ARetail allows users to generate a 3D model of a chair from a single 2D image using machine learning and see the generated chair in Augmented Reality.
ARetail is developed by students from NUS High School class of 2019: Ang Kang Rong Roy
, Kyle Zheng Ching Chan
and Andrew Yapp Wei Rong
.
- Take a photo of a chair that you want to generate a 3D model of
- Upload the image to our cloud server
- Open the ARetail mobile app and choose your chair
- Place it in Augmented Reality
This project consists of two parts:
a server
running a Python script that takes an image of a chair as input and generates a 3D model of that chair as output, and
a mobile app
that allows users to upload images of chairs and plot 3D models of chairs in Augmented Reality.

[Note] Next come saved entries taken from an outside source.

(** * MerkleSeal-VeriChain: batch credential ledger and DID registry

    A shallow embedding of the two Solidity contracts of the repository
    ([VCRegistry], [DIDRegistry]) and of the Merkle engine they rely on,
    with the properties of the specification proved about them.

    Conventions.  A Solidity [mapping(K => V)] is a total function that
    answers the zero value of [V] on a key never written.  A reverted call
    produces [Err] and no successor state.  Values of type [bytes32],
    [address] and [uint256] are the unsigned big-endian integers they
    denote, so the Solidity comparison [a < b] on [bytes32] is [Z.ltb]. *)

From Stdlib Require Import String Ascii.
From Stdlib Require Import ZArith Bool Lia Arith PeanoNat List.
Import ListNotations.
Local Open Scope Z_scope.

(* ================================================================= *)
(** ** Solidity base types *)

Module Solidity.

Definition address := Z.
Definition bytes32 := Z.
Definition uint256 := Z.

(** [address(0)], the value an unwritten [mapping(_ => address)] holds. *)
Definition address0 : address := 0.

(** [type(uint256).max]. *)
Definition MAX_UINT256 : Z := 2 ^ 256 - 1.

(** The ways a call can abort: [require(c, reason)], a checked-arithmetic
    panic, and the two custom errors of the access-control base. *)
Inductive error : Type :=
| Revert (reason : string)
| Panic (code : Z)
| AccessControlUnauthorizedAccount (account : address) (neededRole : bytes32)
| AccessControlBadConfirmation.

Inductive result (A : Type) : Type :=
| Ok (a : A)
| Err (e : error).
Arguments Ok {A} a.
Arguments Err {A} e.

Definition bind {A B} (r : result A) (k : A -> result B) : result B :=
  match r with
  | Ok a => k a
  | Err e => Err e
  end.

(** [require(cond, reason)]. *)
Definition require (cond : bool) (reason : string) : result unit :=
  if cond then Ok tt else Err (Revert reason).

(** Writing one slot of a mapping. *)
Definition upd {V : Type} (m : Z -> V) (k : Z) (v : V) : Z -> V :=
  fun k' => if k' =? k then v else m k'.

(** [abi.encodePacked] of one static value: [width] bytes, big-endian. *)
Fixpoint le_bytes (width : nat) (x : Z) : list Z :=
  match width with
  | O => []
  | S w => (x mod 256) :: le_bytes w (x / 256)
  end.

Definition be_bytes (width : nat) (x : Z) : list Z := rev (le_bytes width x).

(** The UTF-8 bytes of an ASCII string literal. *)
Definition bytes_of_string (s : string) : list Z :=
  map (fun c => Z.of_N (N_of_ascii c)) (list_ascii_of_string s).

End Solidity.
Import Solidity.

Notation "x <- r ;; k" := (bind r (fun x => k))
  (at level 61, r at next level, right associativity).
Notation "r ;;; k" := (bind r (fun _ => k))
  (at level 61, right associativity).

(* ================================================================= *)
(** ** MerkleEngine *)

Module MerkleEngine.

(** Modelled from the spec: the two rules section 4.1 allows for a level
    with an odd number of nodes (duplicate the last node, or carry it up
    unpaired); the tree builder itself is not among the repository files,
    and every property below holds under either rule. *)
Inductive OddPolicy : Type :=
| DuplicateLast
| CarryUnpaired.

Inductive ProofError : Type :=
| NotFound.

Definition MerkleProof := list bytes32.
Definition MerkleTree := list (list bytes32).

Section WithHash.

(** The chain's hash primitive, over a byte string. *)
Variable keccak256 : list Z -> bytes32.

After an image is uploaded by the mobile app to our Firebase Storage
, the server downloads it as the input. The background of the image is first removed using the openCV
library. Empty space is added to either the length or width to resize the image into a square.
**Challenges faced**
We needed to improve the reconstruction to make better-looking 3D models. Pre-processing immensely improved accuracy by removing irrelevant information that would "distract" the neural network.
With the 2D image of a chair as input, we perform 3D reconstruction. We first approximate a triangular mesh that resembles the image using a Perspective Transformer Network
. This Perspective Transformer
Network uses a machine learning model that has been pre-trained on more than a thousand images of chairs from the ShapeNetCore dataset[1]. We then render silhouettes of this mesh using a neural renderer
[2]. For evaluation, the silhouettes and the input image are compared as well as the smoothness of the mesh and the loss is backpropagated to improve the likeness of the mesh to the input image.
This process is iterated to eventually produce a 3D mesh that resembles the input image of a chair from every perspective.
From the pre-processed input image of the chair, we extract the colors of the chair. We then perform style transfer by "wrapping" the colors into the texture of the mesh. We save this colored mesh into a 3D model as a .glb
file and upload it to our Firebase Storage
where it is now accessible by users through the mobile app.
**Challenges faced**
After much trial and error and weeks of frustration, we found out that we had to save the model as a scene instead of an object (which was so counter-intuitive) to retain its colors. A .glb
file contains all data about the mesh and textures, as opposed to a .gltf
file which is not self-contained or a .obj
file that does not contain textures
The Import Activity makes use of intents
to allow users to import images either by taking photos in-app or by sharing images to the ARetail app. The user can input a name, price(optional) and dimensions(optional) for the chair. This image is then uploaded to our Firebase Storage
for the server to generate the 3D model.
The AR Activity makes use of the ARCore
library that allows the plotting of 3D models in Augmented Reality(AR). Live camera feed is used for the AR and flat surfaces such as floors and tables are detected. The user can first choose a chair from a dropdown list, which is populated by the available 3D models in our Firebase Storage
. The user can then place multiple 3D models of chairs on these flat surfaces in AR, with realistic dimensions and textures (reflections and shadows) to see if the chair would fit into their surroundings.
[1] Chang, Angel X., et al. "Shapenet: An information-rich 3d model repository." arXiv preprint arXiv:1512.03012 (2015). [2] Kato, Hiroharu, Yoshitaka Ushiku, and Tatsuya Harada. "Neural 3d mesh renderer." Proceedings of the IEEE Conference on Computer Vision and Pattern Recognition (2018).